具体的にはアジド基を含む官能基、ジアゾ基を含む官能基、ジアジド基を含む官能基等が挙げられる。これらの中でもアジド基を含む官能基が好ましい。これにより、実用的な300〜500nmの波長で反応させる事が出来、更に優れた解像性により皮膜の形成性を向上することができる。
なお、ここで水溶性樹脂とは、25℃の水100gに対して1.0g以上溶解可能なものをいう。
また、前記ポリ酢酸ビニルのけん化物を用いる場合、前記ポリ酢酸ビニルのけん化物のけん化度は特に限定されないが、該ポリ酢酸ビニル全体の20〜100mol%が好ましく、特に50〜95mol%が好ましい。前記ポリ酢酸ビニルのけん化度が前記範囲内であると、細胞の接着量の低減、細胞凝集塊形成効果が特に優れる。
細胞培養容器を、側鎖に第一の官能基を有する水溶性樹脂に浸漬する際、側鎖に第一の官能基を有する水溶性樹脂を溶媒に溶解した状態で浸漬することが好ましく、その際に使用する溶媒は水もしくは溶解度を高めるために水と有機溶媒の混合物を使用することができる。
溶解する水溶性樹脂の濃度は0.01ないし30重量%が好ましく、特に0.1ないし10重量%が好ましい。
水溶性樹脂の濃度が前記下限値未満であっても、前記上限値を超えても、均一な被覆層が得られず、充分な細胞の接着低減効果が得られず良好な細胞凝集塊が形成されない。
充分な細胞の接着低減効果により良好な細胞凝集塊形成性が得られる被覆層の厚みとしては、2ないし5,000nmが好ましく特に10ないし4,000nmが好ましい。

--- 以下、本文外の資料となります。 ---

Definition ex_net_world (nets : list NetworkInterface) : world :=
  upd (λ v, set_vcfg (set_Networks (Some nets) (vcfg v)) v)
    (set_fs (<[type_path "lo" := File "772"]> (<[type_path "ens3" := File "1"]>
      (<[type_path "ens4" := File "1"]> (fs ex_world)))) ex_world).

(** The goroutines in the opposite order. *)
Definition backwards : schedule :=
  {| arrange := λ _ l, reverse l; arrange_perm := λ A l, reverse_Permutation l; overtakes := true |}.

Definition ex_static2 : NetworkInterface := mkNet "10.1.0.7" "255.255.0.0" "10.1.0.1" 1500 false false.

Lemma ex_static2_net : static_net ex_static2 [x0a; x01; x00; x07] [x0a; x01; x00; x01] 16.
Proof. split_and!; try reflexivity; lia. Qed.

(** [net.ParseCIDR] reads an address with a prefix length. *)
Lemma cidr_lib_parses : @parses_cidr cidr_lib.
Proof.
  intros a k Ha Hk. unfold ParseAddr, cidr_lib, ParseCIDR, cidr_text.
  assert (IPString a = dotted a) as -> by (unfold IPString, To4; rewrite Ha; cbn [Nat.eqb]; by rewrite Ha).
  assert (∀ b, Contains (itoa (byteZ b)) "/" = false) as Hfree by (intros []; vm_compute; done).
  destruct a as [|a [|b [|c [|d []]]]]; try done.
  change ("/" +:+ itoa (Z.of_nat k)) with (String (Ascii.ascii_of_nat 47) (itoa (Z.of_nat k))).
  change "/"%string with (String (Ascii.ascii_of_nat 47) ""). rewrite Cut_char.
  2:{ unfold dotted. cbn [fmap list_fmap Join]. rewrite !Contains_char_app, !Hfree. done. }
  unfold parseIPv4. rewrite octets_dotted.
  do 33 (destruct k as [|k]; [vm_compute; done|]). lia.
Qed.

Lemma networkSetup_cards_witness :
  ∃ w', @networkSetup two_cards cidr_lib silent_dhcp backwards (ex_net_world [ex_static; ex_static2]) = (Ret tt, w') ∧
    size (ifcs (vinitd w')) = 2%nat ∧ lo_call (mkInterface "lo" []) ∈ calls w' ∧
    ∃ before behind, calls w' = before ++ card_calls "eth1" [x0a; x01; x00; x07] [x0a; x01; x00; x01] 16 ++ behind.
Proof.
  destruct (@networkSetup_cards two_cards cidr_lib silent_dhcp backwards [ex_static; ex_static2]
    (ex_net_world [ex_static; ex_static2])) as (w' & E & Hs & Hl & Hj).
  - done.
  - exact cidr_lib_parses.
  - repeat constructor; intros t; vm_compute; done.
  - done.
  - constructor; [exact ex_static_ok|]. constructor; [|constructor]. eexists _, _, _. exact ex_static2_net.
  - done.
  - exists w'. split_and!; [exact E|exact Hs|apply Hl; [left|vm_compute; done]|].
    destruct (Hj 1%nat (mkInterface "ens4" []) ex_static2 _ _ _ eq_refl eq_refl ex_static2_net) as [_ H]. exact H.
Defined.

(** A card too many. *)
Example surplus_card :
  (@networkSetup two_cards cidr_lib silent_dhcp backwards (ex_net_world [ex_static])).1 = Panic NilDeref.
Proof. vm_compute. done. Qed.

(** Two cards with texts that are no addresses: the second error is sent on the
    closed channel. *)
Example two_bad_cards :
  (@networkSetup two_cards cidr_lib silent_dhcp backwards
    (ex_net_world [mkNet "10.0.0" "" "" 1500 false false; mkNet "x" "" "" 1500 false false])).1 = Panic SendOnClosed.
Proof. vm_compute. done. Qed.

このように、細胞培養容器の表面に予め被覆層を形成する工程により細胞の接着低減効果が得られ良好な細胞凝集塊形成に適した厚みの被覆層を得ることができる。
γ線あるいは電子線を用いた放射線滅菌が好ましく、大量生産をおこなう場合は放射線透過性の点でγ線滅菌が特に好ましい。

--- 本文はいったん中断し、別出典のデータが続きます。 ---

Definition probe_userdata (creq : cloudReq) : OS unit :=
  r ← mtry (doMetadataRequest (Sprintf (customDataURL creq) [AStr (server creq)]) (cr_header creq) (cr_query creq));
  match r with
  | inr _ => mret tt
  | inl userdata => use_userdata userdata
  end.

Definition probe_hostname (creq : cloudReq) : OS unit :=
  if String.eqb (hostnameURL creq) "" then mret tt
  else
    r ← mtry (doMetadataRequest (Sprintf (hostnameURL creq) [AStr (server creq)]) (cr_header creq) (cr_query creq));
    match r with inr _ => mret tt | inl hn => put_env envExtHostname hn end.

Definition put_string (d : gmap string json) (k var : string) : OS unit :=
  match d !! k with Some (JString sv) => put_env var sv | _ => mret tt end.

Definition identity_url (creq : cloudReq) : string :=
  Sprintf "%s/latest/dynamic/instance-identity/document" [AStr (server creq)].

Definition probe_identity (creq : cloudReq) : OS unit :=
  r ← mtry (doMetadataRequest (identity_url creq) (cr_header creq) (cr_query creq));
  let d := Unmarshal_any (match r with inl hn => hn | inr _ => "" end) in
  put_string d "region" envRegion;;
  put_string d "instanceId" envInstanceID.

Definition probe (creq : cloudReq) : OS (list (string * nat)) :=
  v ← vget;
  pollers ← probe_ips creq (range_ifcs (ifcs v));
  probe_userdata creq;;
  probe_hostname creq;;
  v ← vget;
  (if bool_decide (v_cloud v = cpEC2) then probe_identity creq else mret tt);;
  mret pollers.

(** ** Google's load balancers *)

Definition addVirtualRouting (dev ip : string) : OS unit :=
  quiet (SRun ["helper_add_gcp_virtual_route"; dev; ip]).

Definition forwarded_url (creq : cloudReq) (idx : nat) (s : string) : string :=
  Sprintf "%s/computeMetadata/v1/instance/network-interfaces/%d/forwarded-ips/%s"
    [AStr (server creq); ADec (Z.of_nat idx); AStr s].

(** What a round does after its wait. *)
Definition poll_round (creq : cloudReq) (name : string) (idx : nat) : OS unit :=
  r ← mtry (doMetadataRequest (forwarded_url creq idx "") (cr_header creq) (cr_query creq));
  match r with
  | inr _ => mret tt
  | inl r =>
      mforeach (λ s,
        r ← mtry (doMetadataRequest (forwarded_url creq idx s) (cr_header creq) (cr_query creq));
        match r with inr _ => mret tt | inl ip => addVirtualRouting name ip end) (Split r nl)
  end.

Fixpoint poll_loop (fuel : nat) (start : Z) (creq : cloudReq) (name : string) (idx : nat) : OS unit :=
  match fuel with
  | O => waiting
  | S fuel =>
      quiet (SSleep 30000);;
      w ← mget;
      if (start <? now (trace w))%Z then mret tt
      else poll_round creq name idx;; poll_loop fuel start creq name idx
  end.

(** Half an hour of waits of half a minute: 61 rounds are enough. *)
Definition pollGCP (creq : cloudReq) (name : string) (idx : nat) : OS unit :=
  w ← mget;
  poll_loop 61 (now (trace w) + 30 * 60 * 1000) creq name idx.

(** ** Azure *)

(** The group of the first match of the expression that has any text without a
    less-than sign between [opening] and [closing]; [closing] starts with that sign,
    so the text ends at the next one. *)
Fixpoint find_tag (opening closing s : string) : option string :=
  match s with
  | "" => None
  | String _ s' =>
      if HasPrefix s opening then
        let rest := TrimPrefix s opening in
        let body := before rest "<" in
        if HasPrefix (str_drop (String.length body) rest) closing then Some body
        else find_tag opening closing s'
      else find_tag opening closing s'
  end.

Definition agent_header : gmap string string :=
  list_to_map [("x-ms-agent-name", "WALinuxAgent"); ("x-ms-version", "2012-11-30")].

Definition health_xml (cid iid : string) : string :=
  "<?xml version=" +:+ quoted "1.0" +:+ " encoding=" +:+ quoted "utf-8" +:+ "?><Health xmlns:xsi="
  +:+ quoted "http://www.w3.org/2001/XMLSchema-instance" +:+ " xmlns:xsd="
  +:+ quoted "http://www.w3.org/2001/XMLSchema"
  +:+ Sprintf "><GoalStateIncarnation>1</GoalStateIncarnation><Container><ContainerId>%s</ContainerId><RoleInstanceList><Role><InstanceId>%s</InstanceId><Health><State>Ready</State></Health></Role></RoleInstanceList></Container></Health>"
        [AStr cid; AStr iid].

Definition goalstate_request : Request :=
  mkRequest getRequest ("http://" +:+ azureWireServer +:+ "/machine/") agent_header {["comp" := "goalstate"]} "".

Definition health_request (cid iid : string) : Request :=
  let xml := health_xml cid iid in
  mkRequest "POST" ("http://" +:+ azureWireServer +:+ "/machine/")
    (<["Content-Type" := "text/xml;charset=utf-8"]>
       (<["Content-Length" := itoa (Z.of_nat (String.length xml))]> agent_header))
    {["comp" := "health"]} xml.

(** [result[0]] of an expression without a match panics before the check. *)
Definition first_match (opening closing s : string) : outcome string :=
  match find_tag opening closing s with Some t => Ret t | None => Panic IndexOutOfRange end.

Definition updateHealthAzure : OS unit :=
  r ← mtry (Do goalstate_request);
  match r with
  | inr _ => mret tt
  | inl (status, body) =>
      r ← mtry (ReadBody goalstate_request body);
      match r with
      | inr _ => mret tt
      | inl r =>
          if (status =? 200)%Z then
            cid ← lift (first_match "<ContainerId>" "</ContainerId>" r);
            iid ← lift (first_match "<InstanceId>" "</InstanceId>" r);
            ignore (Do (health_request cid iid))
          else mret tt
      end
  end.

Definition fetchCloudMetadata : OS (list (string * nat)) :=
  basicEnv;;
  v ← vget;
  if bool_decide (v_cloud v = cpAzure) then updateHealthAzure;; probe azureReq
  else if bool_decide (v_cloud v = cpGCP) then probe gcpReq
  else if bool_decide (v_cloud v = cpEC2) then probe ec2Req
  else mret [].
End cloud.

(** ** Polling ends *)

Local Open Scope list_scope.

Section polling.
Context `{K : kernel} `{CL : clock} (creq : cloudReq) (name : string) (idx : nat).

(** What a poller does: it waits, asks its own URLs and sets routes of its card. *)
Definition poll_event (e : event) : Prop :=
  match ev_call e with
  | SSleep ms => ms = 30000%Z
  | SHttp r => ∃ s, r = get_request (forwarded_url creq idx s) (cr_header creq) (cr_query creq)
  | SHttpRead url => ∃ s, url = forwarded_url creq idx s
  | SRun args => ∃ ip, args = ["helper_add_gcp_virtual_route"; name; ip]
  | _ => False
  end.

Definition asks (e : event) : Prop := poll_event e ∧ ∀ ms, ev_call e ≠ SSleep ms.

Lemma tame_exchange P r : (∀ e, P (mkEvent (SHttp r) e)) → tame P (exchange r).
Proof.
  intros H. apply tame_sys_with; [done|done|]. intros w a w'.
  destruct (k_respond _ _); [|done]. by intros [= _ <-].
Qed.

Lemma Do_answered r w : (∀ n r, k_hangs n r = false) → Do r w = exchange r w.
Proof. intros Hans. unfold Do. by rewrite run_get, Hans. Qed.

Lemma tame_Do P r : (∀ n r, k_hangs n r = false) → (∀ e, P (mkEvent (SHttp r) e)) → tame P (Do r).
Proof. intros Hans H w. rewrite Do_answered by done. by apply tame_exchange. Qed.

Lemma tame_ReadBody P r body : (∀ e, P (mkEvent (SHttpRead (rq_url r)) e)) → tame P (ReadBody r body).
Proof. intros H. apply tame_sys_with; [done|done|]. by intros w a w' [= _ <-]. Qed.

Lemma tame_doMetadataRequest P url h q :
  (∀ n r, k_hangs n r = false) →
  (∀ e, P (mkEvent (SHttp (get_request url h q)) e)) → (∀ e, P (mkEvent (SHttpRead url) e)) →
  tame P (doMetadataRequest url h q).
Proof.
  intros Hans H1 H2. unfold doMetadataRequest. destruct (negb _); [apply tame_fail|].
  apply tame_bind; [by apply tame_Do|]. intros [status body].
  apply tame_bind; [by apply tame_ReadBody|]. intros r. destruct (_ =? _)%Z; [apply tame_ret|apply tame_fail].
Qed.

Lemma quietly_poll_round : (∀ n r, k_hangs n r = false) → quietly asks (poll_round creq name idx).
Proof.
  intros Hans.
  assert (∀ s, tame asks (doMetadataRequest (forwarded_url creq idx s) (cr_header creq) (cr_query creq))) as Ha.
  { intros s. apply tame_doMetadataRequest; [done|..]; intros e; (split; [by exists s|done]). }
  apply quietly_bind; [apply quietly_try, Ha|]. intros [r|e]; [|apply quietly_ret].
  apply quietly_foreach. intros s _. apply quietly_bind; [apply quietly_try, Ha|].
  intros [ip|e]; [|apply quietly_ret]. apply quietly_quiet. split; [by exists ip|done].
Qed.

Definition sleeps (e : event) : bool := match ev_call e with SSleep _ => true | _ => false end.

Lemma asks_no_sleep evs : Forall asks evs → List.filter sleeps evs = [].
Proof.
  induction 1 as [|e evs [_ He] _ IH]; [done|]. cbn. unfold sleeps at 1.
  destruct (ev_call e) eqn:E; try done. by destruct (He ms).
Qed.

Lemma now_app t evs : (now t ≤ now (t ++ evs))%Z.
Proof.
  revert t. induction evs as [|e evs IH]; intros t; [by rewrite app_nil_r|].
  etransitivity; [apply (now_mono t e)|]. rewrite (cons_middle e t evs), app_assoc. apply IH.
Qed.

それら極性基の導入により、細胞培養容器表面と水溶性樹脂との親和性が向上し、結果として均一な被覆層が得られる。さらに、形成された前記第二の官能基と前記第一の官能基との共有結合により細胞培養容器表面に対して強固に固定化された被覆層が得られ、溶出物の低減効果に優れる。
光照射により硬化させる場合の光源は特に限定するものではなく、照度が5.0mW/cm2程度の超高圧水銀灯または0.1mW/cm2程度のUVランプを使用することも出来る。光照射による硬化は照度と照射時間で制御することが出来るため、照度の低い光源を用いる場合は照射時間を長くすればよく、反応性の高い感光基を選択した場合は蛍光灯下で硬化させることも可能である。

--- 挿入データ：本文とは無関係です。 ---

(* ===== verification/Services.v ===== *)
(** * Services after the network is up ([src/pkg/vorteil/dns.go], [nfs.go],
    [ntp.go], and [runBusyboxScript] of [process.go])

    The DNS proxy is a library: whether it accepts a list of upstreams is a
    parameter, and its start is recorded as a call.  The package variable of the
    servers is [pkg_dns] of the world; that of chronyd's configuration holds its
    initial value, as [setupChronyD] is called once. *)

From S2P Require Import Prelude GoStrings GoPath GoNet Types BlockDev Os Process Route Dhcp Launch LaunchTheorems Etc Conf.
Local Open Scope string_scope.

Class dns_lib := { ParseUpstreamsConfig : list string → bool }.

Definition busboxScript : string := "/vorteil/busybox".
Definition busybox_dirs : list string := ["/bin"; "/usr/bin"].

Definition chronydCfgPath : string := "/etc/chrony.conf".
Definition chronydCfgData : string :=
  nl +:+ "driftfile /etc/chrony.drift" +:+ nl +:+ "makestep 1.0 3" +:+ nl +:+ "rtcsync".

Section services.
Context `{K : kernel} `{MO : map_order} `{DN : dns_lib}.

(** ** DNS *)

(** The addresses of the configuration, variables replaced; other texts are
    skipped. *)
Definition configured_dns (v : Vinitd) : list IP :=
  List.filter (λ ip, match ip with [] => false | _ => true end)
    (imap (λ i d, ParseIP (substitute (range i (v_envs v)) d)) (DNS (cfg_System (vcfg v)))).

(** The second half of [startDNS], with the package variable [dns]. *)
Definition start_proxy (dns : list string) : OS unit :=
  match dns with
  | [] => mret tt
  | upstreams =>
      if ParseUpstreamsConfig upstreams then plain (SRun ("dnsproxy" :: upstreams))
      else mfail (Errorf "can not start dns")
  end.

(** The package variable is appended to, not set. *)
Definition startDNS : OS unit :=
  v ← vget;
  (match dns v with [] => vmodify (λ v, set_dns (configured_dns v) v) | _ => mret tt end);;
  vmodify (λ v, set_dns (uniqueIPs (dns v)) v);;
  v ← vget;
  mmodify (λ w, set_pkg_dns (pkg_dns w ++ (IPString <$> dns v)) w);;
  w ← mget;
  start_proxy (pkg_dns w).

(** ** NFS *)

Definition resolveNFS (name : string) : OS IP :=
  r ← mtry (LookupIP name);
  match r with
  | inr _ => mret []
  | inl ips =>
      mret (default [] (head (List.filter (λ i, match To4 i with [] => false | _ => true end) ips)))
  end.

Definition mount_nfs (m : NFSSettings) : OS unit :=
  match SplitN2 (Server m) ":" with
  | [host; path] =>
      s ← (match ParseIP host with [] => resolveNFS host | ip => mret ip end);
      match s with
      | [] => mret tt
      | _ =>
          ignore (MkdirAll (MountPoint m));;
          ignore (Mount (":" +:+ path) (MountPoint m) "nfs" 0
                    (Join [Arguments m; "addr=" +:+ IPString s] ","))
      end
  | _ => mret tt
  end.

Definition setupNFS (mounts : list NFSSettings) : OS unit := mforeach mount_nfs mounts.

(** ** NTP *)

(** It runs in the directory of init, which is /. *)
Definition chronyd : Cmd :=
  mkCmd "/vorteil/chronyd" ["/vorteil/chronyd"] [] defaultCWD rootID rootID [] "" "" None None.

Definition startChrony : OS unit := _ ← Start chronyd; mret tt.

Definition server_line (ntpServer : string) : string := "server " +:+ ntpServer +:+ " iburst" +:+ nl.

(** Every server is put in front of what is there. *)
Definition chrony_cfg (ntps : list string) : string :=
  fold_left (λ cfg ntpServer, server_line ntpServer +:+ cfg) ntps chronydCfgData.

Definition setupChronyD (ntps : list string) : OS unit :=
  r ← mtry (Stat chronydCfgPath);
  match r with
  | inl _ => startChrony
  | inr _ =>
      match ntps with
      | [] => mret tt
      | _ =>
          r ← mtry (Stat (PathDir chronydCfgPath));
          (match r with
           | inr e =>
               if IsNotExist e then
                 r ← mtry (MkdirAll (PathDir chronydCfgPath));
                 match r with inl _ => mret tt | inr _ => mfail (Errorf "could not create directory") end
               else mret tt
           | inl _ => mret tt
           end);;
          r ← mtry (WriteFile chronydCfgPath (chrony_cfg ntps));
          match r with
          | inr _ => mfail (Errorf "could not write config file")
          | inl _ => ignore startChrony
          end
      end
  end.

(** ** Busybox *)

(** [exec.Command(...).Output()] *)
Definition Output (argv : list string) : OS string := sys (SRun argv) (λ w, inl (k_output argv, w)).

Definition is_applet (app : string) : bool :=
  negb (String.eqb app "[") && negb (String.eqb app "[[") && negb (String.eqb app "").

Definition link_applet (a : string) : OS unit :=
  r ← mtry (Stat a);
  match r with
  | inl _ => mret tt
  | inr e => if IsNotExist e then Symlink busboxScript a else mret tt
  end.

Definition applet_paths (out : string) : list string :=
  app ← List.filter is_applet (Split out nl);
  (λ d, PathJoin [d; app]) <$> busybox_dirs.

Definition runBusyboxScript : OS unit :=
  r ← mtry (Stat busboxScript);
  match r with
  | inr _ => mret tt
  | inl _ =>
      mforeach (λ d, ignore (MkdirAll d)) busybox_dirs;;
      out ← Output [busboxScript; "--list"];
      mforeach link_applet (applet_paths out)
  end.
End services.

Local Open Scope list_scope.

例えば5.0mW/cm2の超高圧水銀灯を使用した場合は1ないし10秒の照射で、0.1mW/cm2のUVランプを使用した場合は3ないし10分の照射で充分に硬化させることが出来る。
前記樹脂材料としては、例えばポリプロピレン樹脂、ポリエチレン樹脂、エチレン-プロピレン共重合体等のポリオレフィン系樹脂、ポリスチレン、アクリロニトリル−ブタジエン−スチレン系樹脂等のポリスチレン系樹脂、ポリカーボネート樹脂、ポリエチレンテレフタレート樹脂、ポリメチルメタクリレート樹脂等のメタクリル系樹脂、塩化ビニル樹脂、ポリブチレンテレフタレート樹脂、ポリアリレート樹脂、ポリサルホン樹脂、ポリエーテルサルホン樹脂、ポリエーテルエーテルケトン樹脂、ポリエーテルイミド樹脂、ポリテトラフルオロエチレン等のフッ素系樹脂、ポリメチルペンテン樹脂、ポリアクリロニトリル等のアクリル系樹脂、プロピオネート樹脂等の繊維素系樹脂等が挙げられる。これらの中でも細胞培養容器に求められる成形性、透明性、放射線耐性の点においてポリスチレン樹脂が特に好ましい。
前記重量平均分子量は、例えばG.P.C.を用いたスチレン換算で求めることができる。
前記樹脂材料から前記細胞培養容器を製造する場合、例えば射出成形、ブロー成形、インジェクションブロー成形により前記細胞培養容器を製造することができる。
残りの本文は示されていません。